I expect two more IRCs to open in 2021 and eight in 2022, ending 2022 with more than 1.25 million units of annual production capacity at full utilization.
Carvana’s eyes are squarely focused on achieving a goal of selling more than two million units per year. And they will continue to maintain a healthy pipeline of future IRCs to support accelerating growth.
I expect this robust momentum to continue while also showing significantly narrowing EBITDA loss margins.
And then when you think about the supply side, Carvana has a supply chain that enables them to deliver a car to a customer's door with a branded hauler and a uniformed Carvana team member to what they hope to be 80% of the U.S. population by the end of this year.

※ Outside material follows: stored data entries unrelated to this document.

Lemma process_pane_effects w pane worker poll p :
  classified_hash p (snd (process_pane w pane worker poll)) =
  if snd (observed w pane worker poll) && bool_decide (pane_id pane = p)
  then Some (snapshot_hash_of poll) else None.
Proof.
  rewrite process_pane_unfold. cbn [snd].
  destruct (snd (observed w pane worker poll)); [|reflexivity].
  cbn. destruct (bool_decide (pane_id pane = p)); reflexivity.
Qed.

Lemma last_snapshot_before w pane worker poll :
  PaneState.last_snapshot_hash (pane_state_before w pane worker poll)
  = last_snapshot w (pane_id pane).
Proof.
  unfold pane_state_before, last_snapshot.
  destruct (state regex w !! pane_id pane); reflexivity.
Qed.

Lemma last_classified_before w pane worker poll :
  PaneState.last_classified_hash (pane_state_before w pane worker poll)
  = last_classified w (pane_id pane).
Proof.
  unfold pane_state_before, last_classified.
  destruct (state regex w !! pane_id pane); reflexivity.
Qed.

(** ** Sequences of calls *)

(** What the watcher does to its cache, call after call: [_process_pane]
    on a pane, and the purge that ends a cycle. *)
Inductive call :=
| Process (pane : PaneInfo) (worker : WorkerMetadata) (poll : Poll)
| Purge (seen : list str).

Definition step (w : PtyWatcher regex) (c : call)
  : PtyWatcher regex * list effect :=
  match c with
  | Process pane worker poll => process_pane w pane worker poll
  | Purge seen => (purge regex w seen, [])
  end.

(** The effects of each call of a sequence. *)
Fixpoint run_calls (w : PtyWatcher regex) (calls : list call)
  : list (list effect) :=
  match calls with
  | [] => []
  | c :: rest => snd (step w c) :: run_calls (fst (step w c)) rest
  end.

(** The call [k] of the run classified the pane, at hash [h]. *)
Definition classified_at (w : PtyWatcher regex) (calls : list call)
  (pane_id : str) (k : nat) (h : str) : Prop :=
  exists effects,
    run_calls w calls !! k = Some effects /\
    classified_hash pane_id effects = Some h.

(** The cache entry of the pane lives through the call: no purge of a cycle
    that did not see the pane. *)
Definition keeps (pane_id : str) (c : call) : Prop :=
  match c with
  | Process _ _ _ => True
  | Purge seen => pane_id ∈ seen
  end.

Lemma step_classified w c p h :
  classified_hash p (snd (step w c)) = Some h ->
  last_classified w p <> Some h /\
  last_classified (fst (step w c)) p = Some h.
Proof.
  destruct c as [pane worker poll|seen]; cbn [step snd fst];
    [|discriminate].
  rewrite process_pane_effects.
  destruct (snd (observed w pane worker poll)) eqn:Hcalled; [|discriminate].
  destruct (bool_decide (pane_id pane = p)) eqn:Hp; [|discriminate].
  apply bool_decide_eq_true in Hp. subst p. intros [= <-].
  destruct (observed w pane worker poll) as [pane_state' called] eqn:Hobs.
  cbn [snd] in Hcalled. subst called.
  pose proof Hobs as Hcall. unfold observed in Hcall.
  apply observe_called in Hcall as (_ & Hold & _ & _ & _ & Hnew).
  rewrite last_classified_before in Hold. split; [exact Hold|].
  unfold last_classified at 1. rewrite process_pane_state, Hobs.
  exact Hnew.
Qed.

Lemma step_quiet w c p :
  keeps p c ->
  classified_hash p (snd (step w c)) = None ->
  last_classified (fst (step w c)) p = last_classified w p.
Proof.
  destruct c as [pane worker poll|seen]; cbn [step snd fst keeps].
  - intros _. rewrite process_pane_effects.
    destruct (decide (pane_id pane = p)) as [<-|Hne].
    + rewrite bool_decide_eq_true_2 by reflexivity. rewrite andb_true_r.
      destruct (observed w pane worker poll) as [pane_state' called] eqn:Hobs.
      cbn [snd]. destruct called; [discriminate|]. intros _.
      unfold last_classified at 1. rewrite process_pane_state, Hobs.
      unfold observed in Hobs. apply observe_quiet in Hobs as [Hsame _].
      rewrite last_classified_before in Hsame. exact Hsame.
    + intros _. unfold last_classified.
      rewrite process_pane_other by congruence. reflexivity.
  - intros Hseen _. unfold last_classified, purge. cbn [state].
    destruct (state regex w !! p) as [pane_state|] eqn:Hrow.
    + erewrite map_lookup_filter_Some_2; [reflexivity|exact Hrow|].
      exact Hseen.
    + rewrite map_lookup_filter_None_2; [reflexivity|]. left. exact Hrow.
Qed.

Lemma classified_at_head w c rest p h :
  classified_at w (c :: rest) p 0 h <->
  classified_hash p (snd (step w c)) = Some h.
Proof.
  unfold classified_at. cbn [run_calls]. split.
  - intros (effects & [= <-] & H). exact H.
  - intros H. eexists. split; [reflexivity|exact H].
Qed.

Lemma classified_at_tail w c rest p k h :
  classified_at w (c :: rest) p (S k) h <->
  classified_at (fst (step w c)) rest p k h.
Proof. reflexivity. Qed.

(** From a pane last classified at [H] on: before the classifier is called
    at [H] again it is called at another hash. *)
Lemma reclassified_after calls : forall w p H j,
  last_classified w p = Some H ->
  classified_at w calls p j H ->
  (forall k c, k < j -> calls !! k = Some c -> keeps p c) ->
  exists k H', k < j /\ classified_at w calls p k H' /\ H' <> H.
Proof.
  induction calls as [|c rest IH]; intros w p H j Hlast Hj Hkeep.
  { destruct Hj as (effects & Hnone & _). destruct j; discriminate. }
  destruct j as [|j].
  { apply classified_at_head, step_classified in Hj as [Hne _].
    congruence. }
  destruct (classified_hash p (snd (step w c))) as [h|] eqn:Hfirst.
  - exists 0, h. split; [lia|]. split; [apply classified_at_head; exact Hfirst|].
    apply step_classified in Hfirst as [Hne _]. congruence.
  - assert (last_classified (fst (step w c)) p = Some H) as Hlast'.
    { rewrite step_quiet; [exact Hlast| |exact Hfirst].
      apply (Hkeep 0); [lia|reflexivity]. }
    apply classified_at_tail in Hj.
    destruct (IH _ p H j Hlast' Hj) as (k & H' & Hk & Hat & Hne).
    { intros k c' Hk Hc'. apply (Hkeep (S k)); [lia|exact Hc']. }
    exists (S k), H'. split; [lia|]. split; [|exact Hne].
    apply classified_at_tail. exact Hat.
Qed.

Lemma classified_twice calls : forall w p i j H,
  i < j ->
  classified_at w calls p i H ->
  classified_at w calls p j H ->
  (forall k c, i < k < j -> calls !! k = Some c -> keeps p c) ->
  exists k H', i < k < j /\ classified_at w calls p k H' /\ H' <> H.
Proof.
  induction calls as [|c rest IH]; intros w p i j H Hij Hi Hj Hkeep.
  { destruct Hi as (effects & Hnone & _). destruct i; discriminate. }
  destruct j as [|j]; [lia|]. apply classified_at_tail in Hj.
  destruct i as [|i].
  - apply classified_at_head, step_classified in Hi as [_ Hlast].
    destruct (reclassified_after rest _ p H j Hlast Hj)
      as (k & H' & Hk & Hat & Hne).
    { intros k c' Hk Hc'. apply (Hkeep (S k)); [lia|exact Hc']. }
    exists (S k), H'. split; [lia|]. split; [|exact Hne].
    apply classified_at_tail. exact Hat.
  - apply classified_at_tail in Hi.
    destruct (IH _ p i j H ltac:(lia) Hi Hj) as (k & H' & Hk & Hat & Hne).
    { intros k c' Hk Hc'. apply (Hkeep (S k)); [lia|exact Hc']. }
    exists (S k), H'. split; [lia|]. split; [|exact Hne].
    apply classified_at_tail. exact Hat.
Qed.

The last mile solution is critical to personalizing a service in 2021 and as the automotive industry at large evolves over the next decade or so, we are effectively seeing the modernization of it in real time.
Highly differentiated car buying experiences are here to stay.
With the growth metrics at the macro level and the fact they did $5.6 billion in revenue last year, Carvana is poised to forage ahead on an easy pathway to $10 billion in annual revenue.
This is becoming a used car selling heavyweight that is starting to really seep into the national consciousness.
No wonder the stock is up around 300% in the last 365 days and I believe any 10-15% dip should be bought in this stock.